> _About this exercise_
Entries follow. Return each line that contains the word "clear".

> _Provided material_
----------------

(* ===== verification/Unresolvable.v ===== *)
(** * Results of an evaluation (pkg/expr/evaluate/result.go)

    A result is a value together with the references that could not be resolved,
    kept in one list per kind of reference.  [extends] merges two such sets
    through a hash set (which lists its elements in no particular order) followed,
    for every kind but [Data], by a sort. *)
From S2P Require Import Prelude GoStd Values Errors.
From Stdlib Require Import NArith.

(** ** Go's [<] on strings: bytewise lexicographic order *)
Fixpoint string_ltb (s t : string) : bool :=
  match s, t with
  | _, EmptyString => false
  | EmptyString, _ => true
  | String a s', String b t' =>
      if N.ltb (N_of_ascii a) (N_of_ascii b) then true
      else if N.eqb (N_of_ascii a) (N_of_ascii b) then string_ltb s' t' else false
  end.

Lemma N_of_ascii_inj a b : N_of_ascii a = N_of_ascii b → a = b.
Proof. intros H. by rewrite <- (ascii_N_embedding a), H, ascii_N_embedding. Qed.

Lemma string_ltb_irrefl s : string_ltb s s = false.
Proof. induction s as [|a s IH]; cbn; [done|]. by rewrite N.ltb_irrefl, N.eqb_refl. Qed.
Lemma vsize_pos v : 0 < vsize v.
Proof. destruct v; cbn; lia. Qed.

Lemma vsize_data (m : gmap string value) k :
  is_Some (m !! k) → vsize (default VNil (m !! "data")) < vsize (VMap m).
Proof.
  intros [v Hv]. destruct (m !! "data") as [d|] eqn:E; cbn [default from_option id].
  - by eapply vsize_map.
  - pose proof (vsize_map m k v Hv). pose proof (vsize_pos v). cbn [vsize] in *. lia.
Qed.

Lemma evaluateUnchecked_ext f g v d :
  (∀ w d, vsize w < vsize v → f w d = g w d) →
  evaluateUnchecked e f v d = evaluateUnchecked e g v d.
Proof.
  intros Hfg. unfold evaluateUnchecked. destruct (Z.eqb d 0); [done|].
  destruct v as [| | | | | | | | |l|m| | |]; try done.
  - destruct (Z.eqb d 1); [done|]. erewrite evaluate_entries_ext; [done|].
    intros k w Hw. apply Hfg, vsize_slice. by eapply elem_of_imap_entries.
  - assert (Hch : evaluate_entries f (d - 1) (range_map m)
                  = evaluate_entries g (d - 1) (range_map m)).
    { apply evaluate_entries_ext. intros k w Hw. eapply Hfg, vsize_map.
      by apply elem_of_range_map. }
    case_decide; [done|]. case_decide.
    { unfold evaluateEncoding. destruct (string_field m "$encoding"); [|done].
      rewrite Hfg; [done|]. by eapply vsize_data. }
    case_decide as Hs; [|destruct (Z.eqb d 1); [done|by rewrite Hch]].
    destruct (has_prefix _ _) eqn:Hp; [|by rewrite Hch].
    unfold evaluateInvocation.
    destruct (last_entry_single m Hs) as (k & w & -> & ->). rewrite Hfg; [done|].
    eapply (vsize_map _ k). apply lookup_singleton_eq.
Qed.
(* ===== verification/Denote.v ===== *)
(** * What an expression denotes

    [denotes e v w] is the specification of a complete evaluation: it says which value
    a tree stands for, without fuel, depth, traversal order or accumulated sets.
    [evaluate_denotes] is the refinement: [EvaluateAll] returns a complete result
    exactly when the tree denotes its value. *)
From stdpp Require Import pretty.
From S2P Require Import Prelude GoStd GoStrings Values Errors Transfer Unresolvable Fn.
From S2P Require Import Resolve Evaluate EvaluateTheory.

(** The call a function reference makes once its arguments are known. *)
Definition call (e : Evaluator) (key : string) (args : value) : result Invoker :=
  resolve_invoker e (trim_prefix key "$fn.") args.

Inductive denotes (e : Evaluator) : value → value → Prop :=
| D_leaf v : is_leaf v = true → supported v = true → denotes e v v
| D_slice l l' :
    length l = length l' →
    (∀ i v w, l !! i = Some v → l' !! i = Some w → denotes e v w) →
    denotes e (VSlice l) (VSlice l')
| D_map m m' :
    map_shape m = ShPlain →
    (∀ k, is_Some (m !! k) ↔ is_Some (m' !! k)) →
    (∀ k v w, m !! k = Some v → m' !! k = Some w → denotes e v w) →
    denotes e (VMap m) (VMap m')
| D_type tm w :
    map_shape tm = ShType → evaluateType e tm = Ok (complete_result w) → supported w = true →
    denotes e (VMap tm) w
| D_encoding em ty data b :
    map_shape em = ShEncoding → string_field em "$encoding" = Some ty →
    denotes e (default VNil (em !! "data")) (VString data) → transfer_decode ty data = Ok b →
    denotes e (VMap em) (VString b)
| D_encoding_other em :
    map_shape em = ShEncoding → string_field em "$encoding" = None → denotes e (VMap em) (VMap em)
| D_invocation im key arg args i w :
    map_shape im = ShInvocation key arg → denotes e arg args → call e key args = Ok i →
    invoke e i = Ok w → supported w = true → denotes e (VMap im) w.

Section refinement.
Context `{RL : GoRuntimeLaws} `{GoFmt}.

Lemma foldl_extends_none us :
  foldl extends no_unresolvable us = no_unresolvable ↔ Forall (λ u, u = no_unresolvable) us.
Proof.
  rewrite <- equiv_no_unresolvable, Forall_forall. split.
  - intros Hu u Hin. apply equiv_no_unresolvable. intros x. split.
    + intros Hx. apply Hu, refs_foldl_extends. right. by exists u.
    + intros Hx. by apply refs_no_unresolvable in Hx.
  - intros Hall x. rewrite refs_foldl_extends. split; [|by left].
    intros [?|(u & Hin & Hx)]; [done|]. by rewrite <- (Hall u Hin).
Qed.

Context (e : Evaluator).

(** [EvaluateAll]'s evaluation of [v] is complete, with value [w]. *)
Definition completes (v w : value) : Prop := evaluate e v (-1) = Ok (complete_result w).

Lemma complete_rs rs :
  Forall (λ u, u = no_unresolvable) (Unresolvables <$> rs) →
  rs = complete_result <$> (Value <$> rs).
Proof.
  induction rs as [|[v u] rs IH]; cbn; intros Hrs; [done|].
  apply Forall_cons in Hrs as [Hu Hrs]. cbn in Hu. subst. unfold complete_result at 1. cbn.
  by rewrite <- IH.
Qed.

(** Below the root the depth is negative too. *)
Lemma entries_complete es out :
  evaluate_entries (evaluate e) (-1 - 1) es = Ok (out, no_unresolvable) ↔
  ∃ ws, Forall2 (λ kv w, completes kv.2 w) es ws ∧ out = entries_of es ws.
Proof.
  rewrite (evaluate_entries_ext _ (λ v _, evaluate e v (-1)))
    by (intros; by apply evaluate_negative).
  rewrite evaluate_entries_Ok. split.
  - intros (rs & Hrs & -> & Hu). symmetry in Hu. apply foldl_extends_none in Hu.
    exists (Value <$> rs). rewrite (complete_rs rs Hu) in Hrs. apply Forall2_fmap_r in Hrs.
    split; [done|]. apply zip_values.
  - intros (ws & Hws & ->). exists (complete_result <$> ws). split_and!.
    + by apply Forall2_fmap_r.
    + rewrite zip_values, <- list_fmap_compose. f_equal. symmetry. apply list_fmap_id.
    + symmetry. apply foldl_extends_none. clear. induction ws; by constructor.
Qed.

Lemma bind_supported_complete (o : result Result) w :
  o ≫= check_supported = Ok (complete_result w) ↔
  o = Ok (complete_result w) ∧ supported w = true.
Proof.
  rewrite bind_Ok. unfold check_supported. split.
  - intros (r & -> & Hr). destruct (supported (Value r)) eqn:E; [|done].
    injection Hr as ->. done.
  - intros [-> Hs]. exists (complete_result w). cbn. by rewrite Hs.
Qed.

Lemma completes_leaf v w :
  is_leaf v = true → completes v w ↔ w = v ∧ supported v = true.
Proof.
  intros Hv. unfold completes. rewrite evaluate_leaf by done. unfold check_supported. cbn.
  destruct (supported v); naive_solver.
Qed.

Lemma completes_slice l w :
  completes (VSlice l) w ↔ ∃ l', w = VSlice l' ∧ Forall2 completes l l'.
Proof.
  unfold completes at 1. rewrite evaluate_slice by done. cbn [Z.eqb].
  split.
  - intros Ho. inv_ok. destruct a as [out u]. injection Ho as <- ->.
    apply entries_complete in Ho0 as (ws & Hws & ->). exists ws.
    rewrite snd_entries_of by (by eapply Forall2_length). by rewrite <- (Forall2_imap_entries completes).
  - intros (l' & -> & Hl). apply (Forall2_imap_entries completes) in Hl.
    erewrite (proj2 (entries_complete _ _)); [|by exists l'].
    cbn. rewrite snd_entries_of; [done|]. by eapply Forall2_length.
Qed.

Lemma completes_plain m w :
  map_shape m = ShPlain →
  completes (VMap m) w ↔ ∃ m', w = VMap m' ∧ map_related (λ _, completes) m m'.
Proof.
  intros Hm. unfold completes at 1. rewrite evaluate_map, Hm by done.
  rewrite decide_False by (by intros []). unfold evaluate_children. split.
  - intros Ho. inv_ok. destruct a as [out u]. injection Ho as <- ->.
    apply entries_complete in Ho0 as (ws & Hws & ->). eexists. split; [done|].
    by apply (range_related (λ _, completes)).
  - intros (m' & -> & Hr).
    apply (range_related_inv (λ _, completes)) in Hr as (ws & Hws & ->).
    erewrite (proj2 (entries_complete _ _)); [|by exists ws]. done.
Qed.

Lemma completes_type m w :
  map_shape m = ShType →
  completes (VMap m) w ↔ evaluateType e m = Ok (complete_result w) ∧ supported w = true.
Proof.
  intros Hm. unfold completes at 1. rewrite evaluate_map, Hm by done.
  apply bind_supported_complete.
Qed.

Lemma Complete_eq r : Complete r = true ↔ r = complete_result (Value r).
Proof.
  rewrite Complete_iff. destruct r as [v u]. unfold complete_result. cbn. naive_solver.
Qed.

Lemma extends_incomplete r dr w :
  Complete dr = false → @Ok error _ (Result_extends r dr) ≠ Ok (complete_result w).
Proof.
  intros Hc Hr.
  assert (Hu : Unresolvables (Result_extends r dr) = no_unresolvable).
  { change no_unresolvable with (Unresolvables (complete_result w)).
    apply (f_equal (λ o : result Result, from_option Unresolvables no_unresolvable
      match o with Ok r => Some r | _ => None end) Hr). }
  apply not_true_iff_false in Hc. apply Hc, Complete_no_refs. intros x Hx.
  apply (refs_no_unresolvable x). rewrite <- Hu. cbn. apply refs_extends. by right.
Qed.

Lemma completes_encoding m w :
  map_shape m = ShEncoding →
  completes (VMap m) w ↔
  match string_field m "$encoding" with
  | None => w = VMap m
  | Some ty => ∃ data b, completes (default VNil (m !! "data")) (VString data)
                         ∧ transfer_decode ty data = Ok b ∧ w = VString b
  end.
Proof.
  intros Hm. unfold completes at 1. rewrite evaluate_map, Hm by done.
  rewrite bind_supported_complete. unfold evaluateEncoding.
  destruct (string_field m "$encoding") as [ty|]; [|naive_solver].
  split.
  - intros [Ho _]. inv_ok. destruct (Complete a) eqn:Hc; cbn [negb] in Ho.
    + destruct (as_string (Value a)) as [data|] eqn:Hd; [|done]. inv_ok.
      exists data, a0. split_and!; [|done..]. unfold completes.
      apply Complete_eq in Hc. rewrite Hc in Ho0. rewrite Ho0.
      by destruct (Value a); try discriminate Hd; injection Hd as ->.
    + by apply extends_incomplete in Ho.
  - intros (data & b & Hd & Hb & ->). split; [|done].
    rewrite Hd. cbn. by rewrite Hb.
Qed.

Lemma completes_invocation m key arg w :
  map_shape m = ShInvocation key arg →
  completes (VMap m) w ↔
  ∃ args i, completes arg args ∧ call e key args = Ok i ∧ invoke e i = Ok w
            ∧ supported w = true.
Proof.
  intros Hm. unfold completes at 1. rewrite evaluate_map, Hm by done.
  rewrite bind_supported_complete. apply map_shape_invocation in Hm as [-> _].
  unfold evaluateInvocation. rewrite last_entry_singleton. split.
  - intros [Ho Hs]. inv_ok. destruct (Complete a) eqn:Hc; cbn [negb] in Ho.
    + apply Complete_eq in Hc. exists (Value a). change (resolve_invoker e (trim_prefix key "$fn.") (Value a))
        with (call e key (Value a)) in Ho.
      destruct (call e key (Value a)) as [i|err|] eqn:Hi; [| |done].
      * inv_ok. exists i. split_and!; try done. unfold completes. by rewrite Ho0, Hc at 1.
      * destruct err as [[]| | | | | | | | | | |]; done.
    + by apply extends_incomplete in Ho.
  - intros (args & i & Ha & Hi & Hv & Hs). split; [|done]. rewrite Ha. cbn.
    fold (call e key args). rewrite Hi. cbn. by rewrite Hv.
Qed.

(** The refinement. *)
Lemma completes_denotes v w : completes v w ↔ denotes e v w.
Proof.
  revert w. induction v as [v IH] using value_strong_ind. intros w.
  destruct (is_leaf v) eqn:Hv.
  { rewrite completes_leaf by done. split.
    - intros [-> Hs]. by constructor.
    - inversion 1; subst; done. }
  destruct v as [| | | | | | | | |l|m| | |]; try discriminate Hv; clear Hv.
  - rewrite completes_slice. split.
    + intros (l' & -> & Hl). apply D_slice; [by eapply Forall2_length|].
      intros i v w Hi Hw. apply IH; [|by eapply Forall2_lookup_lr].
      by eapply vsize_slice, list_elem_of_lookup_2.
    + inversion 1 as [|l1 l' Hlen Hl| | | | |]; subst; try done. exists l'. split; [done|].
      apply Forall2_same_length_lookup. split; [done|]. intros i v w Hi Hw.
      apply IH; [by eapply vsize_slice, list_elem_of_lookup_2|by eapply Hl].
  - destruct (map_shape m) as [| |key arg|] eqn:Hm.
    + rewrite completes_type by done. split.
      * intros []. by apply D_type.
      * inversion 1; subst; try congruence; done.
    + rewrite completes_encoding by done. split.
      * destruct (string_field m "$encoding") as [ty|] eqn:Hty.
        -- intros (data & b & Hd & Hb & ->). eapply D_encoding; try done.
           apply IH; [|done]. eapply (vsize_data _ "$encoding").
           unfold string_field in Hty. by destruct (m !! "$encoding").
        -- intros ->. by apply D_encoding_other.
      * inversion 1 as [| | | |em ty data b ? Hty Hd Hb|em ? Hty|]; subst; try congruence; try done.
        -- rewrite Hty. exists data, b. split_and!; try done. apply IH; [|done].
           eapply (vsize_data _ "$encoding").
           unfold string_field in Hty. by destruct (m !! "$encoding").
        -- by rewrite Hty.
    + rewrite completes_invocation by done.
      assert (Harg : vsize arg < vsize (VMap m)).
      { apply map_shape_invocation in Hm as [-> _]. eapply vsize_map, lookup_singleton_eq. }
      split.
      * intros (args & i & Ha & ? & ? & ?). eapply D_invocation; try done. by apply IH.
      * inversion 1; subst; try congruence; try done.
        match goal with H1 : map_shape m = _ |- _ => rewrite Hm in H1; injection H1 as <- <- end.
        eexists _, _. split_and!; try done. by apply IH.
    + rewrite completes_plain by done. split.
      * intros (m' & -> & Hr). apply D_map; [done| |].
        -- intros k. specialize (Hr k). destruct (m !! k), (m' !! k); try done;
             rewrite !is_Some_alt; naive_solver.
        -- intros k v w Hv Hw. specialize (Hr k). rewrite Hv, Hw in Hr.
           apply IH; [by eapply vsize_map|done].
      * inversion 1 as [| |m1 m' ? Hk Hr| | | |]; subst; try congruence; try done.
        exists m'. split; [done|]. intros k. specialize (Hk k).
        destruct (m !! k) eqn:E1, (m' !! k) eqn:E2.
        -- apply IH; [by eapply vsize_map|by eapply Hr].
        -- destruct Hk as [Hk _]. by destruct (Hk (mk_is_Some _ _ eq_refl)).
        -- destruct Hk as [_ Hk]. by destruct (Hk (mk_is_Some _ _ eq_refl)).
        -- done.
Qed.
End refinement.

(** ** Inversion of [denotes], by the shape of the tree *)
Lemma map_related_iff {A B} (R S : string → A → B → Prop) m n :
  (∀ k x y, R k x y ↔ S k x y) → map_related R m n ↔ map_related S m n.
Proof.
  intros HRS. split; intros Hr k; specialize (Hr k); destruct (m !! k), (n !! k); try done;
    by apply HRS.
Qed.

Section inversion.
Context (e : Evaluator).
#[local] Instance any_runtime : GoRuntime := forward_runtime.
#[local] Instance any_fmt : GoFmt := {| quote s := s |}.

Lemma denotes_leaf v w : is_leaf v = true → denotes e v w ↔ w = v ∧ supported v = true.
Proof. intros Hv. rewrite <- completes_denotes. by apply completes_leaf. Qed.

Lemma denotes_slice l w :
  denotes e (VSlice l) w ↔ ∃ l', w = VSlice l' ∧ Forall2 (denotes e) l l'.
Proof.
  rewrite <- completes_denotes, completes_slice.
  f_equiv; intros l'. apply and_iff_compat_l.
  split; intros Hl; (eapply Forall2_impl; [exact Hl|]); intros; by apply completes_denotes.
Qed.

Lemma denotes_plain m w :
  map_shape m = ShPlain →
  denotes e (VMap m) w ↔ ∃ m', w = VMap m' ∧ map_related (λ _, denotes e) m m'.
Proof.
  intros Hm. rewrite <- completes_denotes, completes_plain by done.
  f_equiv; intros m'. apply and_iff_compat_l, map_related_iff. intros. apply completes_denotes.
Qed.

Lemma denotes_type m w :
  map_shape m = ShType →
  denotes e (VMap m) w ↔ evaluateType e m = Ok (complete_result w) ∧ supported w = true.
Proof. intros Hm. rewrite <- completes_denotes. by apply completes_type. Qed.

Lemma denotes_encoding m w :
  map_shape m = ShEncoding →
  denotes e (VMap m) w ↔
  match string_field m "$encoding" with
  | None => w = VMap m
  | Some ty => ∃ data b, denotes e (default VNil (m !! "data")) (VString data)
                         ∧ transfer_decode ty data = Ok b ∧ w = VString b
  end.
Proof.
  intros Hm. rewrite <- completes_denotes, completes_encoding by done.
  destruct (string_field m "$encoding"); [|done].
  f_equiv; intros data. f_equiv; intros b. by rewrite completes_denotes.
Qed.

Lemma denotes_invocation m key arg w :
  map_shape m = ShInvocation key arg →
  denotes e (VMap m) w ↔
  ∃ args i, denotes e arg args ∧ call e key args = Ok i ∧ invoke e i = Ok w
            ∧ supported w = true.
Proof.
  intros Hm. rewrite <- completes_denotes, (completes_invocation e m key arg) by done.
  f_equiv; intros args. f_equiv; intros i. by rewrite completes_denotes.
Qed.
End inversion.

----------------

> _Exercise output_
    + symmetry. apply foldl_extends_none. clear. induction ws; by constructor.
  destruct v as [| | | | | | | | |l|m| | |]; try discriminate Hv; clear Hv.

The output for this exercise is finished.